Он радовался тому, что Старая Брайрет пережила ранение и вернулась на палубу. И, пока он работал, исполнилось то, что обещала Миас. Ее прежняя команда, сначала полная подозрений, быстро изменила к нему отношение, когда им стала известна история о его схватке за Черного Орриса, птицу-сквернослова. Его слова никогда не ставили под сомнение, а приказы выполняли быстро и эффективно, что позволило ему понять, какой ужасной была команда «Дитя приливов» по сравнению с тем, к чему привыкла Миас. Меванс быстро взял Муффаза, проклятого Девой великана, которого Джорон переименовал в Серьезного Муффаза, в свою рабочую команду, а его огромные размеры и меланхоличные манеры привели к тому, что любые приказы исполнялись до того, как он открывал рот.

Сначала Анзир, молчаливая и постоянно присутствовавшая около него, словно тень, вызывала у него беспокойство. Когда требовалось перенести что-то тяжелое, она неизменно оказывалась рядом. Когда он вязал узлы и ему нужно было, чтобы кто-то придержал веревку, ее рука моментально опускалась на нужное место. Когда какой-то подмастерье в гавани плевал в сторону Джорона или ставил под вопрос его приказы – ведь он был с черного корабля и ничего для них не значил, – она тут же подходила ближе, и то, что хотел Джорон, делалось сразу и быстро. И, хотя он ничего не мог доказать, дети палубы вели себя рядом с Анзир так, что у него не оставалось сомнений: на нижних палубах она многим заломила руки и поставила синяки, защищая его правоту.

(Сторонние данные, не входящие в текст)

Lemma countStep_lookup (m : gmap string Z) (r : option HomeUser.Registration) (k : string) :
  HomeUser.orZero (HomeUser.countStep m r !! k)
  = HomeUser.orZero (m !! k)
    + (if JSString.truthy k && HomeUser.registeredFor k r then 1 else 0).
Proof.
  destruct r as [[[e |]] |]; simpl; rewrite ?andb_false_r; try lia.
  destruct (JSString.truthy e) eqn:Te.
  - destruct (String.eqb_spec e k) as [-> | Hne].
    + rewrite lookup_insert_eq, Te. simpl. lia.
    + rewrite lookup_insert_ne by exact Hne. rewrite andb_false_r. lia.
  - apply truthy_false in Te as ->.
    destruct k; simpl; lia.
Qed.

Lemma foldl_countStep_lookup (regs : list (option HomeUser.Registration))
    (m : gmap string Z) (k : string) :
  HomeUser.orZero (foldl HomeUser.countStep m regs !! k)
  = HomeUser.orZero (m !! k)
    + (if JSString.truthy k then HomeUser.registrationsFor k regs else 0).
Proof.
  revert m. induction regs as [| r regs IH]; intros m.
  - simpl. unfold HomeUser.registrationsFor. simpl. destruct (JSString.truthy k); lia.
  - simpl foldl. rewrite IH, countStep_lookup, registrationsFor_cons.
    destruct (JSString.truthy k), (HomeUser.registeredFor k r); simpl; lia.
Qed.

(** The count the fallback attaches to an event id. *)
Lemma countRegistrations_lookup (regs : list (option HomeUser.Registration)) (k : string) :
  HomeUser.orZero (HomeUser.countRegistrations regs !! k)
  = (if JSString.truthy k then HomeUser.registrationsFor k regs else 0).
Proof.
  unfold HomeUser.countRegistrations. rewrite foldl_countStep_lookup.
  rewrite lookup_empty. reflexivity.
Qed.

Lemma registrationsFor_filter (P : option HomeUser.Registration -> bool) (k : string)
    (regs : list (option HomeUser.Registration)) :
  (forall r, HomeUser.registeredFor k r = true -> P r = true) ->
  HomeUser.registrationsFor k (filter (fun r => P r = true) regs)
  = HomeUser.registrationsFor k regs.
Proof.
  intros HP. unfold HomeUser.registrationsFor. f_equal. f_equal.
  rewrite list_filter_filter. apply list_filter_iff.
  intros r. split; [tauto | auto].
Qed.

Lemma byCountDesc_total (a b : HomeUser.EventItem) :
  (HomeUser.byCountDesc a b <=? 0) = false -> (HomeUser.byCountDesc b a <=? 0) = true.
Proof. unfold HomeUser.byCountDesc. lia. Qed.

Lemma byCountDesc_trans (a b c : HomeUser.EventItem) :
  (HomeUser.byCountDesc a b <=? 0) = true -> (HomeUser.byCountDesc b c <=? 0) = true ->
  (HomeUser.byCountDesc a c <=? 0) = true.
Proof. unfold HomeUser.byCountDesc. lia. Qed.

Lemma sort_byCountDesc_sorted (l : list HomeUser.EventItem) :
  StronglySorted HomeUser.ranksNotBelow (JSArray.sort HomeUser.byCountDesc l).
Proof.
  pose proof (sortBy_StronglySorted (fun a b => HomeUser.byCountDesc a b <=? 0)
                byCountDesc_total byCountDesc_trans l) as H.
  unfold JSArray.sort. eapply StronglySorted_weaken; [| exact H].
  intros a b. unfold HomeUser.ranksNotBelow, HomeUser.byCountDesc. cbn beta. lia.
Qed.

Lemma enrich_count (tl : Z -> string) (regs : list (option HomeUser.Registration))
    (ev : HomeUser.EventItem) :
  HomeUser.registration_count (HomeUser.enrich tl (HomeUser.countRegistrations regs) ev)
  = Some (if JSString.truthy (HomeUser.id ev)
          then HomeUser.registrationsFor (HomeUser.id ev) regs else 0).
Proof. cbn [HomeUser.enrich HomeUser.registration_count]. now rewrite countRegistrations_lookup. Qed.

Lemma enrich_same_counts (tl : Z -> string) (c1 c2 : gmap string Z)
    (events : list HomeUser.EventItem) :
  (forall ev, ev ∈ events ->
     HomeUser.orZero (c1 !! HomeUser.id ev) = HomeUser.orZero (c2 !! HomeUser.id ev)) ->
  map (HomeUser.enrich tl c1) events = map (HomeUser.enrich tl c2) events.
Proof.
  intros H. apply map_ext_in. intros ev Hin.
  apply list_elem_of_In in Hin. unfold HomeUser.enrich. now rewrite (H ev Hin).
Qed.



(** ** Failures of the background fetches *)

Lemma fetchEvents_outcome (tza : Z) (f : Explore.FilterKey) (s : string) (now : Z)
    (backend : Supabase.Query -> Supabase.Settled (Supabase.Response Explore.EventRow))
    (opts : option Explore.Opts) (st : Explore.State) :
  let r := Explore.fetchEvents tza f s now backend opts st in
  fst r = Async.Return tt
  /\ Explore.events (snd r)
     = match Supabase.settledRows (backend (Explore.composeQuery tza f s now)) with
       | Some rows => map Explore.normalizeRow rows
       | None => []
       end
  /\ Explore.loading (snd r) = (if Explore.bypass opts then Explore.loading st else false).
Proof.
  unfold Explore.fetchEvents, Supabase.settledRows.
  destruct (backend (Explore.composeQuery tza f s now)) as [[d [e |]] | e];
    destruct (Explore.bypass opts); cbn; repeat split; reflexivity.
Qed.

Lemma loadUpcoming_outcome (tl : Z -> string) (now : Z) (mounted : bool)
    (backend : Supabase.Query -> Supabase.Settled (Supabase.Response HomeUser.EventItem))
    (st : HomeUser.State) :
  let r := HomeUser.loadUpcoming tl now mounted backend st in
  fst r = Async.Return tt
  /\ HomeUser.upcomingEvents (snd r)
     = (if mounted then
          match Supabase.settledRows (backend (HomeUser.upcomingQuery now)) with
          | Some rows => map (HomeUser.normalizeUpcoming tl) rows
          | None => []
          end
        else HomeUser.upcomingEvents st)
  /\ HomeUser.trendingEvents (snd r) = HomeUser.trendingEvents st.
Proof.
  unfold HomeUser.loadUpcoming, Supabase.settledRows.
  destruct (backend (HomeUser.upcomingQuery now)) as [[d [e |]] | e];
    destruct mounted; cbn; repeat split; reflexivity.
Qed.

Lemma loadTrending_outcome (tl : Z -> string) (now : Z) (mounted : bool)
    (backend : Supabase.Query -> Supabase.Settled (Supabase.Response HomeUser.EventItem))
    (regsBackend : Supabase.Query ->
                   Supabase.Settled (Supabase.Response (option HomeUser.Registration)))
    (st : HomeUser.State) :
  let r := HomeUser.loadTrending tl now mounted backend regsBackend st in
  fst r = Async.Return tt
  /\ HomeUser.trendingEvents (snd r)
     = (if mounted then
          match backend HomeUser.viewQuery with
          | Supabase.Rejected _ => []
          | Supabase.Fulfilled res =>
              match Supabase.error res, Supabase.data res with
              | None, Some rows => map (HomeUser.normalizeTrending tl) rows
              | _, _ =>
                  match Supabase.dataOrEmpty (backend (HomeUser.fallbackEventsQuery now)),
                        Supabase.dataOrEmpty (regsBackend HomeUser.registrationsQuery) with
                  | Some events, Some regs => HomeUser.aggregate tl events regs
                  | _, _ => []
                  end
              end
          end
        else HomeUser.trendingEvents st)
  /\ HomeUser.upcomingEvents (snd r) = HomeUser.upcomingEvents st.
Proof.
  unfold HomeUser.loadTrending, Supabase.dataOrEmpty.
  destruct (backend HomeUser.viewQuery) as [[[d |] [e |]] | e];
    destruct (backend (HomeUser.fallbackEventsQuery now)) as [[d1 e1] | e1];
    destruct (regsBackend HomeUser.registrationsQuery) as [[d2 e2] | e2];
    destruct mounted; cbn; repeat split; reflexivity.
Qed.

Lemma aggregate_no_events (tl : Z -> string) (regs : list (option HomeUser.Registration)) :
  HomeUser.aggregate tl [] regs = [].
Proof. reflexivity. Qed.

Lemma aggregate_no_registrations (tl : Z -> string) (events : list HomeUser.EventItem) :
  Forall (fun o => HomeUser.registration_count o = Some 0) (HomeUser.aggregate tl events [])
  /\ length (HomeUser.aggregate tl events []) = Nat.min 8 (length events).
Proof.
  split.
  - unfold HomeUser.aggregate, JSArray.slice0, JSArray.sort.
    apply Forall_take, Forall_forall. intros o Ho.
    apply elem_of_sortBy in Ho. apply list_elem_of_In, in_map_iff in Ho as (ev & <- & _).
    reflexivity.
  - unfold HomeUser.aggregate, JSArray.slice0, JSArray.sort.
    now rewrite length_take, sortBy_length, length_map.
Qed.


(** ** The realtime refetch *)


(** ** Discussion sync *)

Lemma keeps_event_id (safeId : string) (r : EventDetails.RedditRow) :
  Supabase.keeps [Supabase.FEq "event_id" safeId] r = true ->
  EventDetails.event_id r = Some safeId.
Proof.
  unfold Supabase.keeps. cbn. destruct (EventDetails.event_id r) as [e |]; [| discriminate].
  rewrite andb_true_r. intros H. apply String.eqb_eq in H. now subst.
Qed.
(** The keyword arguments of an RPC call: [{'requests': [...]}]. *)
Inductive kwargs : Type :=
  | QueryRequests (requests : list (gmap string pyval))
  | WriteRequests (requests : list write_request).

End Wire.

(** ** The client *)

Record Client : Type := mkClient {
  endpoint : string;
  (** [self.rpc.call(method, **kwargs)], the transport *)
  rpc_call : string -> Wire.kwargs -> result pyval
}.

Module Client.
Section WithRuntime.
Context `{!Runtime}.

(** [recarray.dtype.names] *)
Definition dtype_names (r : recarray) : list string := (fields r).*1.

(** [recarray.dtype[name]] and [recarray[name]]: the field of that
    name. *)
Fixpoint field (fs : list (string * ndarray)) (name : string)
    : result ndarray :=
  match fs with
  | [] => raise KeyError
  | (n, a) :: fs' => if String.eqb n name then Ok a else field fs' name
  end.

(** [bytes(buffer(a))] and [bytes(memoryview(a))]: the items laid out
    one after the other, unless the buffer call refuses the column. *)
Definition bytes_of_buffer (a : ndarray) : result (list byte) :=
  match refusal a with
  | None => Ok (concat (items a))
  | Some e => Raise e
  end.
Definition bytes_of_memoryview (a : ndarray) : result (list byte) :=
  match refusal a with
  | None => Ok (concat (items a))
  | Some e => Raise e
  end.

Definition _build_data (recarray : recarray) (tbk : string)
    : result Wire.dataset :=
  types ← mapM (fun name =>
                  d ← field (fields recarray) name;
                  Ok (replace "<" "" (str d)))
               (dtype_names recarray);
  let names := dtype_names recarray in
  data ← mapM (fun name =>
                 a ← field (fields recarray) name;
                 if PY2 then bytes_of_buffer a
                 else bytes_of_memoryview a)
              (dtype_names recarray);
  Ok (Wire.mkDataset types names data (len recarray)
        {[ tbk := 0%nat ]} {[ tbk := len recarray ]}).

В конце концов, он попросил Анзир держаться чуть подальше, объяснив, что не сможет стать настоящим офицером, если его власть будет основана на страхе перед ней. Когда Анзир спокойно восприняла его слова, Джорон обернулся и увидел Миас, которая поднялась на верхнюю палубу, что случалось не так уж и часто, и оценивающе на него смотрела.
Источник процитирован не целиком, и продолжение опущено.